Menurut Kertajaya Hermawan (2008), arti komunitas adalah sekelompok orang yang saling peduli satu sama lain lebih dari yang seharusnya, dimana dalam sebuah komunitas terjadi relasi pribadi yang erat antar para anggota komunitas tersebut karena adanya kesamaan interest atau values.

2.1.5 Tinjauan Tentang Pola Komunikasi

Pengertian komunikasi adalah bentuk atau model (lebih abstrak, suatu set peraturan) yang bisa dipakai untuk membuat atau menghasilkan suatu aatau bagian dari sesuatu, khususnya jika yang ditimbulkan cukup mencapai suatu jenis untuk pola dasar yang dapat ditunjukan atau terlihat. Istilah komunikasi bisa disebut juga sebagai model, tetapi maksudnya sama, yaitu sistem yang terdiri atas berbagai komponen yang berhubungan satu sama lain untuk mencapai tujuan pendidikan keadaan masyarakat.

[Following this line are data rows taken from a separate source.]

(** X30. [broadcast] keeps exactly the clients whose socket took the
    frame, each with the frame of the message appended to what it had
    been sent; a message that cannot be encoded removes every client from
    the table. *)
Theorem broadcast_keeps_clients_that_accepted (message : ustr)
    (clients : gmap string socket) :
  match Utf8.encode message with
  | Raise _ => broadcast message clients = ∅
  | Ok data =>
      Z.of_nat (length data) < 2 ^ 64 ->
      broadcast message clients
      = (fun s => Socket (arriving s) (sent s ++ server_text_frame data) false)
        <$> filter (fun kv => broken kv.2 = false) clients
  end.
Proof.
  unfold broadcast.
  destruct (Utf8.encode message) as [data | e] eqn:Em.
  - intros Hlen. apply map_eq. intros i.
    rewrite lookup_omap, lookup_fmap, map_lookup_filter.
    destruct (clients !! i) as [s |]; [| done]. cbn.
    unfold _send_message. rewrite Em.
    assert (Hh :
      (if Z.of_nat (length data) <=? 125
       then Some [0x81; Z.of_nat (length data)]
       else if Z.of_nat (length data) <=? 65535
       then option_map (app [0x81; 126]) (pack 2 (Z.of_nat (length data)))
       else option_map (app [0x81; 127]) (pack 8 (Z.of_nat (length data))))
      = Some (0x81 :: length_field (Z.of_nat (length data)))).
    { unfold length_field, pack.
      destruct (Z.leb_spec (Z.of_nat (length data)) 125); [done |].
      destruct (Z.leb_spec (Z.of_nat (length data)) 65535).
      - change (256 ^ Z.of_nat 2) with 65536.
        by destruct (Z.ltb_spec (Z.of_nat (length data)) 65536); [| lia].
      - change (256 ^ Z.of_nat 8) with (2 ^ 64).
        by destruct (Z.ltb_spec (Z.of_nat (length data)) (2 ^ 64)); [| lia]. }
    rewrite Hh. destruct (broken s) eqn:Eb.
    + rewrite option_guard_False; [done | cbn; congruence].
    + rewrite option_guard_True by done. reflexivity.
  - apply map_eq. intros i. rewrite lookup_omap, lookup_empty.
    destruct (clients !! i) as [s |]; [| done]. cbn.
    unfold _send_message. by rewrite Em.
Qed.

Lemma broadcast_keeps_clients_that_accepted_witness :
  broadcast [0x68; 0x69]
    (<["a" := Socket [] [] false]> (<["b" := Socket [] [1] true]> ∅))
  = <["a" := Socket [] [0x81; 2; 0x68; 0x69] false]> ∅ /\
  broadcast [0xD800]
    (<["a" := Socket [] [] false]> (<["b" := Socket [] [1] true]> ∅))
  = ∅.
Proof.
  split.
  - pose proof (broadcast_keeps_clients_that_accepted [0x68; 0x69]
        (<["a" := Socket [] [] false]> (<["b" := Socket [] [1] true]> ∅))) as H.
    cbn [Utf8.encode Utf8.encode_cp] in H. rewrite H by reflexivity.
    apply map_eq. intros i. by vm_compute.
  - exact (broadcast_keeps_clients_that_accepted [0xD800]
        (<["a" := Socket [] [] false]> (<["b" := Socket [] [1] true]> ∅))).
Defined.

End websocket_server_more.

“Pola komunikasi adalah bagaimana kebiasaan dari suatu kelompok untuk berinteraksi, bertukar informasi, pikiran dan pengetahuan. Pola komunikasi juga dapat dikatakan sebagai cara seseorang atau kelompok berinteraksi dengan menggunakan simbol-simbol yang telah disepakati sebelumnya”. (Pace dan Faules, 2002 : 171)

Dimana komunikasi ini dipengaruhi oleh simbol dan norma yang dianut, yaitu :

1. Pola komunikasi satu arah

Pola komunikasi satu arah adalah proses penyampaian pesan dari komunikator kepada komunikan baik meggunakan media maupun tanpa media, tanpa ada umpan balik dari komunikan, dalam hal ini komunikan bertindak sebagai pendengar saja.

(14)

2. Pola komunikasi dua arah atau timbal balik (Two Way Traffic Communication)

Pola komunikasi dua arah yaitu komunikator dengan komunikan terjadi saling tukar fungsi dalam menjalani fungsi mereka. Namun pada hakiktnya yang memulai percakapan adalah komunikator utama, dan komunikator utama mempunyai tujuan tertentu melalui proses komunikasi tersebut. Prosesnya dialogis serta umpan baliknya secara langsung.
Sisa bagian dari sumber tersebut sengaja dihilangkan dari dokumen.